BTW, as for the interface, for the Windows/Linux version of PackMan (I 
guess Mac will be using Cocoa), I plan on providing a GUI wrapper to 
Bob's buildpkg script so that people can "submit" packages for 
inclusion into the database, and once a scapegoat properly ensures the 
package installs on their machine, it goes into the "testing/unstable" 
branch. I think this would encourage more contributions and help build 
the database. Hopefully I will have more time to do contributions now 
that summer is here and I have *finally* finished my schooling. ;-) But 
we need to get wxPython 2.5.2 out first, which should be in the next 
week or two.

> What you seem to forget is that there is a difference between theory 
> and practice. In theory
> installing a package is as easy as 'tar zxf some-packaget.tgz && cd 
> some-package && python setup.py install'. In practice, there are a 
> number of interesting packages where you have to modify setup.py or 
> some other configuration file before you get a working installation.
>
> An anecdote from the real world: this morning I tried to install the 
> perl BerkelyDB package on a Solaris machine at work. The obvious way 
> to do this is "perl -MCPAN -e 'install BerkelyDB'", but that didn't 
> work because it's config.in contained data that didn't work on this 
> particular machine.

This is exactly why I think we need a testing/unstable branch to find 
and work out the "corner cases". Of course, making a package work on 
Panther or Jaguar alone provides a more homogeneous environment that 
needs less testing, but we should still be mindful of the various ways 
in which people configure their machines. (Off hand, I can think of 
library conflicts due to other versions of libraries installed as well, 
etc.) QA'd packages should only blow up if the user REALLY mucked up 
their machine, but it should at least provide warnings for problems 
with alternative configurations.

[snip]

> The hardware engeneering folks are very serious about creating working 
> stuff, I suppose programmers get inspired by that (why else would we 
> have the misnomer software engeneering?).
>
> BTW. PyPI isn't very useful as a component of a larger system (at 
> least not at the moment). It doesn't seem to have a UI for querying it 
> programmaticly, there are no links to downloadable archives (neither 
> source nor binary), .... Fixing those issues is at least as much work 
> as fixing PackMan, that's without considering the "politics" that 
> would be needed to get those changes accepted.

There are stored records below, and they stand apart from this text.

Lemma in_check_loop_frame (pieces : image -> bool) (keys : list square)
    (b : Board) :
  but_sq1 (state_of (in_check_loop pieces keys b)) = but_sq1 b.
Proof.
  revert b. induction keys as [|key rest IH]; intros b; cbn [in_check_loop].
  - reflexivity.
  - cbn [squares set_sq1 set_sq1_button].
    destruct (pieces (squares b key)).
    + destruct (allowed_piece_move _) as [[]| |]; cbn [state_of];
        try rewrite IH; reflexivity.
    + rewrite IH. reflexivity.
Qed.

Lemma in_check_loop_coherent (pieces : image -> bool) (keys : list square)
    (b : Board) :
  coherent b -> coherent (state_of (in_check_loop pieces keys b)).
Proof.
  revert b. induction keys as [|key rest IH]; intros b Hc; cbn [in_check_loop].
  - exact Hc.
  - cbn [squares set_sq1 set_sq1_button].
    destruct (pieces (squares b key)).
    + destruct (allowed_piece_move _) as [[]| |]; cbn [state_of];
        try apply IH; reflexivity.
    + apply IH. reflexivity.
Qed.

Lemma board_ext (b b' : Board) :
  but_sq1 b' = but_sq1 b -> sq1 b' = sq1 b -> sq1_button b' = sq1_button b ->
  b' = b.
Proof.
  destruct b, b'; unfold but_sq1, game, castling_rights; cbn.
  intros H -> ->. injection H as -> -> -> -> -> -> -> -> -> -> -> -> -> -> -> ->.
  reflexivity.
Qed.

Lemma game_fields (b b' : Board) :
  game b' = game b ->
  squares b' = squares b /\ buttons_pressed b' = buttons_pressed b /\
  turns b' = turns b /\ castling_rights b' = castling_rights b /\
  castled b' = castled b /\ move_history b' = move_history b /\
  piece_color b' = piece_color b /\ promos b' = promos b.
Proof.
  unfold game, castling_rights. intros H. injection H. intros.
  repeat split; congruence.
Qed.

Lemma but_sq1_fields (b b' : Board) :
  but_sq1 b' = but_sq1 b ->
  game b' = game b /\ highlighted_squares b' = highlighted_squares b /\
  sq2 b' = sq2 b /\ sq2_button b' = sq2_button b.
Proof.
  unfold but_sq1. intros H. injection H. intros. repeat split; congruence.
Qed.

Lemma in_check_loop_result (pieces : image -> bool) (keys : list square)
    (b b' : Board) (r : bool) :
  in_check_loop pieces keys b = Done (Some r) b' -> r = true.
Proof.
  revert b. induction keys as [|key rest IH]; intros b; cbn [in_check_loop].
  - discriminate.
  - destruct (pieces _); [destruct (allowed_piece_move _) as [[]| |]|];
      try discriminate; try apply IH. congruence.
Qed.

(** The three ways [in_check] can end. *)
Lemma in_check_cases (b : Board) :
  in_check b = Done false b
  \/ (exists b', in_check b = Done true b' /\ game b' = game b /\
                 (coherent b -> coherent b') /\ sq2_button b' = sq2_button b)
  \/ (exists b', in_check b = Raised b' /\ game b' = game b /\
                 (coherent b -> coherent b') /\ sq2_button b' = sq2_button b).
Proof.
  unfold in_check.
  destruct (piece_color b) as [[]|] eqn:Hpc.
  - pose proof (in_check_loop_frame black_pieces all_squares
                  (set_sq2 (find_king b (Img White King)) b)) as Hfr.
    pose proof (in_check_loop_coherent black_pieces all_squares
                  (set_sq2 (find_king b (Img White King)) b)) as Hco.
    destruct (in_check_loop black_pieces all_squares _) as [[r|] b1|b1] eqn:E;
      cbn [state_of] in *; apply but_sq1_fields in Hfr;
      destruct Hfr as (Hg & Hh & H2 & H2b).
    + apply in_check_loop_result in E. subst r. right. left. exists b1.
      repeat split; auto.
    + apply game_fields in Hg. destruct Hg as (? & ? & ? & ? & ? & ? & Hp & ?).
      cbn in Hp. rewrite Hp, Hpc. left. f_equal.
      apply board_ext; unfold but_sq1, game, castling_rights in *; cbn in *;
        try reflexivity.
      unfold castling_rights in *. cbn in *. congruence.
    + right. right. exists b1. repeat split; auto.
  - pose proof (in_check_loop_frame white_pieces all_squares
                  (set_sq2 (find_king b (Img Black King)) b)) as Hfr.
    pose proof (in_check_loop_coherent white_pieces all_squares
                  (set_sq2 (find_king b (Img Black King)) b)) as Hco.
    rewrite Hpc.
    destruct (in_check_loop white_pieces all_squares _) as [[r|] b1|b1] eqn:E;
      cbn [state_of] in *; apply but_sq1_fields in Hfr;
      destruct Hfr as (Hg & Hh & H2 & H2b).
    + apply in_check_loop_result in E. subst r. right. left. exists b1.
      repeat split; auto.
    + apply game_fields in Hg. destruct Hg as (? & ? & ? & ? & ? & ? & Hp & ?).
      left. f_equal.
      apply board_ext; unfold but_sq1, game, castling_rights in *; cbn in *;
        try reflexivity.
      congruence.
    + right. right. exists b1. repeat split; auto.
  - rewrite Hpc. left. f_equal. apply board_ext; reflexivity.
Qed.

Lemma game_position (b b' : Board) :
  game b' = game b -> position b' = position b.
Proof.
  intros H. apply game_fields in H. unfold position.
  destruct H as (-> & _ & -> & -> & -> & -> & _ & ->). reflexivity.
Qed.

Lemma position_fields (b b' : Board) :
  position b' = position b ->
  squares b' = squares b /\ turns b' = turns b /\
  castling_rights b' = castling_rights b /\ castled b' = castled b /\
  move_history b' = move_history b /\ promos b' = promos b.
Proof.
  unfold position, castling_rights. intros H. injection H. intros.
  repeat split; congruence.
Qed.

Lemma highlight_legal_moves_frame (b : Board) :
  game (state_of (highlight_legal_moves b)) = game b /\
  (sq1_button b <> None ->
   sq1 (state_of (highlight_legal_moves b)) = sq1_button b) /\
  sq1_button (state_of (highlight_legal_moves b)) = sq1_button b.
Proof.
  unfold highlight_legal_moves.
  change (sq1_button (clear_highlights b)) with (sq1_button b).
  destruct (sq1_button b) as [btn|] eqn:E; cbn [state_of].
  - destruct (highlight_loop_frame all_squares
                (set_sq1 (Some btn) (clear_highlights b)))
      as (-> & -> & ->).
    cbn. rewrite E. auto.
  - cbn. rewrite E. repeat split; auto. congruence.
Qed.

(** A first click never touches the position. *)
Lemma first_click_frame (button : square) (b : Board) :
  buttons_pressed b = 0 ->
  position (state_of (select_piece button b)) = position b.
Proof.
  intros Hbp. unfold select_piece.
  cbn [buttons_pressed clear_highlights set_highlighted_squares squares turns].
  rewrite Hbp. cbn [Z.eqb].
  match goal with
  | |- context [match ?sel with Some _ => _ | None => _ end] =>
      destruct sel as [c|]
  end; [|reflexivity].
  match goal with
  | |- context [highlight_legal_moves ?x] =>
      pose proof (highlight_legal_moves_frame x) as (Hg & _ & _);
      destruct (highlight_legal_moves x) as [u b1|b1]
  end; cbn [state_of] in *.
  - pose proof (possible_moves_loop_frame all_squares [] b1) as (Hg2 & _ & _).
    destruct (possible_moves_loop all_squares [] b1) as [u2 b2|b2];
      cbn [state_of] in *; apply game_position in Hg, Hg2;
      rewrite Hg2, Hg; reflexivity.
  - apply game_position in Hg. rewrite Hg. reflexivity.
Qed.

Lemma complete_move_turns (p1 : square) (img : image) (p2 : square)
    (b : Board) :
  turns (state_of (complete_move p1 img p2 b)) = turns b + 1 /\
  squares (state_of (complete_move p1 img p2 b)) = squares b /\
  buttons_pressed (state_of (complete_move p1 img p2 b)) = 0.
Proof.
  unfold complete_move.
  destruct (image_eqb img (Img White King)), (image_eqb img (Img Black King)),
    (image_eqb img (Img White Rook) && sq_eqb p1 (0, 1)),
    (image_eqb img (Img White Rook) && sq_eqb p1 (7, 1)),
    (image_eqb img (Img Black Rook) && sq_eqb p1 (0, 8)),
    (image_eqb img (Img Black Rook) && sq_eqb p1 (7, 8));
    cbn; destruct (sq2_button b); cbn;
    try match goal with |- context [if ?c then _ else _] => destruct c end;
    cbn; auto.
Qed.


(** What a second click on another square does once the pattern and the
    friendly-fire tests have passed. *)
Lemma try_move_cases (s1 button : square) (b : Board) :
  sq1_button b = Some s1 ->
  let moved := put_image s1 Blank (put_image button (squares b s1) b) in
  (exists b1, in_check moved = Raised b1 /\ try_move s1 button b = Raised b1)
  \/ (exists b1, in_check moved = Done true b1 /\ castled b = false /\
        game b1 = game moved /\ (coherent b -> coherent b1) /\
        try_move s1 button b =
          undo_move s1 (squares b s1) button (squares b button) b1)
  \/ (exists b1, game b1 = game moved /\ (coherent b -> coherent b1) /\
        sq2_button b1 = sq2_button b /\
        ((b1 = moved /\ in_check moved = Done false moved)
         \/ castled b = true) /\
        try_move s1 button b = complete_move s1 (squares b s1) button b1).
Proof.
  intros Hb1 moved. unfold try_move. rewrite Hb1. fold moved.
  assert (Hcm : coherent b -> coherent moved) by (intros H; exact H).
  destruct (in_check_cases moved)
    as [E | [(b1 & E & Hg & Hc & H2) | (b1 & E & Hg & Hc & H2)]];
    rewrite E.
  - right. right. exists moved. cbn [andb]. repeat split; auto.
  - assert (Hcas : castled b1 = castled b).
    { apply game_fields in Hg.
      destruct Hg as (_ & _ & _ & _ & -> & _). reflexivity. }
    rewrite Hcas. destruct (castled b) eqn:Ec; cbn [andb negb].
    + right. right. exists b1. repeat split; auto.
    + right. left. exists b1. repeat split; auto.
  - left. exists b1. repeat split; auto.
Qed.


(** C9.  A call of [select_piece] that commits a move (the turn counter
    advances) from the selected square [from] to the clicked square
    empties [from], puts on the clicked square the piece that was on
    [from], and leaves every other square as it was.  This holds for
    every committed move, so in particular for those that open no
    promotion dialog. *)
Theorem committed_move_frame (button : square) (b b' : Board) :
  coherent b -> select_piece button b = Done tt b' ->
  turns b' = turns b + 1 ->
  exists from,
    sq1 b = Some from /\ from <> button /\
    squares b' from = Blank /\
    squares b' button = squares b from /\
    forall q, q <> from -> q <> button -> squares b' q = squares b q.
Proof.
  intros Hco Hsel Hturn.
  destruct (Z.eq_dec (buttons_pressed b) 0) as [H0|H0].
  { pose proof (first_click_frame button b H0) as Hp. rewrite Hsel in Hp.
    cbn [state_of] in Hp. apply position_fields in Hp.
    destruct Hp as (_ & Ht & _). lia. }
  unfold select_piece in Hsel.
  change (buttons_pressed (clear_highlights b)) with (buttons_pressed b) in Hsel.
  apply Z.eqb_neq in H0. rewrite H0 in Hsel.
  destruct (buttons_pressed b =? 1);
    [|injection Hsel as <-; cbn in Hturn; lia].
  unfold second_click in Hsel.
  cbn [sq1 set_sq2 set_sq2_button clear_highlights set_highlighted_squares] in Hsel.
  destruct (sq1 b) as [s1|] eqn:Hs1; [|discriminate].
  destruct (sq_eqb button s1) eqn:Eq;
    [injection Hsel as <-; cbn in Hturn; lia|].
  apply sq_eqb_neq in Eq.
  destruct (allowed_and_not_friendly _) as [[]| |]; try discriminate.
  2:{ injection Hsel as <-. cbn in Hturn; lia. }
  match type of Hsel with
  | context [try_move s1 button ?x] =>
      destruct (try_move_cases s1 button x) as
        [(b1 & _ & Et) | [(b1 & _ & _ & Hg & _ & Et) | (b1 & Hg & _ & _ & _ & Et)]];
      [cbn; rewrite <- Hco; exact Hs1 | | | ]; rewrite Et in Hsel; clear Et
  end; [discriminate | | ].
  - unfold undo_move in Hsel. injection Hsel as <-.
    apply game_fields in Hg. cbn in Hg. cbn in Hturn. lia.
  - match type of Hsel with
    | context [complete_move ?a ?i ?c ?d] =>
        pose proof (complete_move_turns a i c d) as (_ & Hsq & _);
        destruct (complete_move a i c d) as [[u|] b2|b2]
    end; try discriminate; injection Hsel as <-; cbn [state_of] in Hsq.
    all: apply game_fields in Hg; destruct Hg as (Hsq1 & _);
      exists s1; (split; [reflexivity|]); (split; [congruence|]);
      cbn [reset_state squares set_castled set_highlighted_squares
             set_piece_color];
      rewrite Hsq, Hsq1;
      cbn [squares put_image set_images set_sq2 set_sq2_button];
      repeat split;
      [ apply upd_same
      | rewrite upd_other by exact Eq; apply upd_same
      | intros q Hq1 Hq2; rewrite !upd_other by assumption; reflexivity ].
Qed.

There is room for integration, though, and I think we should visibly 
integrate with PyPI if only for political reasons. =) It would show 
some goodwill to show we're not really trying to step on the work of 
others. In the end, I see it as providing a web-based interface to 
PackMan. Source and Binary "links" could be made that fire up PackMan 
and have it start fetching the package you clicked on.